**Task to complete**
Your job is to copy the data that follows exactly, every line included.

-------- Given entries

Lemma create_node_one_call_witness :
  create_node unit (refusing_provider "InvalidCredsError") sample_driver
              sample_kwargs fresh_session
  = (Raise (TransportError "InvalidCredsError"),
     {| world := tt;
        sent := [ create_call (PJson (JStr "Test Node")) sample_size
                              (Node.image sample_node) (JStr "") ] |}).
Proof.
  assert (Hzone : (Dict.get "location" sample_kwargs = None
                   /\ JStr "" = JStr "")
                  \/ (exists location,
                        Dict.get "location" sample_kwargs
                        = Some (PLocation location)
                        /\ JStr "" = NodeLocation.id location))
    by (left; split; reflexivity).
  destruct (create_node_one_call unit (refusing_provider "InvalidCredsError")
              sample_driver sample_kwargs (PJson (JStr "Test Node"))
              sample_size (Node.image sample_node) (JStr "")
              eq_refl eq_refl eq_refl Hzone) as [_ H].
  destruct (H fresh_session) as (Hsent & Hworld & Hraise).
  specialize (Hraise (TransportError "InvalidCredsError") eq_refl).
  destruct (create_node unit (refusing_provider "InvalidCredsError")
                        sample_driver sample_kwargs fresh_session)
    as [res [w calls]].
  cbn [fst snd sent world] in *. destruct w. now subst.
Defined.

----------------

**Task result**
Lemma create_node_one_call_witness :
  create_node unit (refusing_provider "InvalidCredsError") sample_driver
              sample_kwargs fresh_session
  = (Raise (TransportError "InvalidCredsError"),
     {| world := tt;
        sent := [ create_call (PJson (JStr "Test Node")) sample_size
                              (Node.image sample_node) (JStr "") ] |}).
Proof.
  assert (Hzone : (Dict.get "location" sample_kwargs = None
                   /\ JStr "" = JStr "")
                  \/ (exists location,
                        Dict.get "location" sample_kwargs
                        = Some (PLocation location)
                        /\ JStr "" = NodeLocation.id location))
    by (left; split; reflexivity).
  destruct (create_node_one_call unit (refusing_provider "InvalidCredsError")
              sample_driver sample_kwargs (PJson (JStr "Test Node"))
              sample_size (Node.image sample_node) (JStr "")
              eq_refl eq_refl eq_refl Hzone) as [_ H].
  destruct (H fresh_session) as (Hsent & Hworld & Hraise).
  specialize (Hraise (TransportError "InvalidCredsError") eq_refl).
  destruct (create_node unit (refusing_provider "InvalidCredsError")
                        sample_driver sample_kwargs fresh_session)
    as [res [w calls]].
  cbn [fst snd sent world] in *. destruct w. now subst.
Defined.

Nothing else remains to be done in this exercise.